Definition uncached (s : bcache) (n : Z) : Prop :=
  forall b, (b < NBUF)%nat -> bdev (barr s b) = ROOTDEV -> blockno (barr s b) <> n.

Definition mru (s : bcache) (l : list nat) : Prop :=
  ring (nexts s) (prevs s) l /\ l ≡ₚ seq 0 NBUF.

Record rel (size : Z) (s : bcache) (a : blk) : Prop := mkRel {
  rel_lock : bclock s = false;
  rel_mru : exists l, mru s l;
  rel_disk : disk a = bdisk s;
  rel_writes : writes a = bdwrites s;
  rel_uniq : forall b b', (b < NBUF)%nat -> (b' < NBUF)%nat ->
               bdev (barr s b) = ROOTDEV -> bdev (barr s b') = ROOTDEV ->
               blockno (barr s b) = blockno (barr s b') -> b = b';
  rel_buf : forall b, (b < NBUF)%nat -> buf_ok size a (barr s b);
  rel_out : forall n, uncached s n -> view a n = disk a n /\ n ∉ bheld a;
}.

Lemma mru_in s l b : mru s l -> b ∈ l <-> (b < NBUF)%nat.
Proof. intros [_ Hp]. rewrite Hp, elem_of_seq. lia. Qed.

Lemma mru_nodup s l : mru s l -> NoDup (head :: l).
Proof.
  intros Hm. apply NoDup_cons. split.
  - rewrite (mru_in s l) by done. unfold head. lia.
  - destruct Hm as [_ ->]. apply NoDup_seq.
Qed.

(** The fields of a buffer other than the list pointers. *)
Definition strip (x : buf) : buf := set_prev 0 (set_next 0 x).

Lemma buf_ok_strip size a x y : strip x = strip y -> buf_ok size a x -> buf_ok size a y.
Proof.
  intros Hs [H1 H2 H3 H4 H5 H6 H7]. destruct x, y. unfold strip in Hs. simpl in Hs.
  injection Hs as -> -> -> -> -> ->. by split.
Qed.

(** Abstract states that agree except at block [n]. *)
Definition agree_off (n : Z) (a a' : blk) : Prop :=
  forall m, m <> n -> view a' m = view a m /\ disk a' m = disk a m /\ (m ∈ bheld a' <-> m ∈ bheld a).

Lemma buf_ok_agree size n a a' x :
  agree_off n a a' -> (bdev x = ROOTDEV -> blockno x <> n) -> buf_ok size a x -> buf_ok size a' x.
Proof.
  intros Hag Hne [H1 H2 H3 H4 H5 H6 H7]. split; try done; intros Hd;
    destruct (Hag (blockno x) (Hne Hd)) as (Ev & Ed & Eh); rewrite ?Ev, ?Ed, ?Eh; auto.
Qed.

(** One buffer changes, for the block [n] it now holds; every operation of the
    cache is an instance.  Either it held [n] before, or its old block needs no
    buffer and [n] had none. *)
Lemma rel_change size s s' a a' b n :
  rel size s a -> (b < NBUF)%nat -> bclock s' = false -> (exists l, mru s' l) ->
  disk a' = bdisk s' -> writes a' = bdwrites s' ->
  (forall i, i <> b -> strip (barr s' i) = strip (barr s i)) ->
  bdev (barr s' b) = ROOTDEV -> blockno (barr s' b) = n ->
  agree_off n a a' -> buf_ok size a' (barr s' b) ->
  (bdev (barr s b) = ROOTDEV /\ blockno (barr s b) = n)
  \/ (uncached s n /\ (bdev (barr s b) = ROOTDEV -> blockno (barr s b) <> n ->
        view a (blockno (barr s b)) = disk a (blockno (barr s b)) /\ blockno (barr s b) ∉ bheld a)) ->
  rel size s' a'.
Proof.
  intros [Rl Rm Rd Rw Ru Rb Ro] Hb Hl Hm Hd Hw Hi Hdev Hno Hag Hbok Hkey.
  assert (Hf : forall i, i <> b -> bdev (barr s' i) = bdev (barr s i) /\ blockno (barr s' i) = blockno (barr s i)).
  { intros i Hne. specialize (Hi i Hne). apply (f_equal bdev) in Hi as H1. by apply (f_equal blockno) in Hi as H2. }
  assert (Hother : forall i, (i < NBUF)%nat -> i <> b -> bdev (barr s i) = ROOTDEV -> blockno (barr s i) <> n).
  { intros i Hin Hne Hdi Hni. destruct Hkey as [[Hk1 Hk2]|[Hk _]]; [|by apply (Hk i)].
    apply Hne, Ru; congruence. }
  split; try done.
  - intros i j Hin Hj Hdi Hdj He. destruct (decide (i = b)) as [->|Hib], (decide (j = b)) as [->|Hjb]; [done| | |].
    + destruct (Hf j Hjb) as [F1 F2]. exfalso. apply (Hother j Hj Hjb); congruence.
    + destruct (Hf i Hib) as [F1 F2]. exfalso. apply (Hother i Hin Hib); congruence.
    + destruct (Hf i Hib) as [F1 F2], (Hf j Hjb) as [F3 F4]. apply Ru; congruence.
  - intros i Hin. destruct (decide (i = b)) as [->|Hib]; [done|].
    eapply buf_ok_strip; [symmetry; by apply Hi|]. eapply buf_ok_agree; [exact Hag| |by apply Rb].
    by apply Hother.
  - intros m Hm'. assert (Hmn : m <> n) by (intros ->; by apply (Hm' b)).
    destruct (Hag m Hmn) as (Ev & Ed & Eh). rewrite Ev, Ed, Eh.
    destruct (decide (bdev (barr s b) = ROOTDEV /\ blockno (barr s b) = m)) as [[K1 <-]|Hnk].
    + destruct Hkey as [[_ ?]|[_ Hk]]; [congruence|]. by apply Hk.
    + apply Ro. intros i Hin Hdi Hni. destruct (decide (i = b)) as [->|Hib]; [by apply Hnk|].
      destruct (Hf i Hib) as [F1 F2]. apply (Hm' i); congruence.
Qed.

**REQUIRED WORK:** Looking at the records, report the number of lines that hold the string "bdisk", with no other text.

**ANSWER TO THE EXERCISE:** 2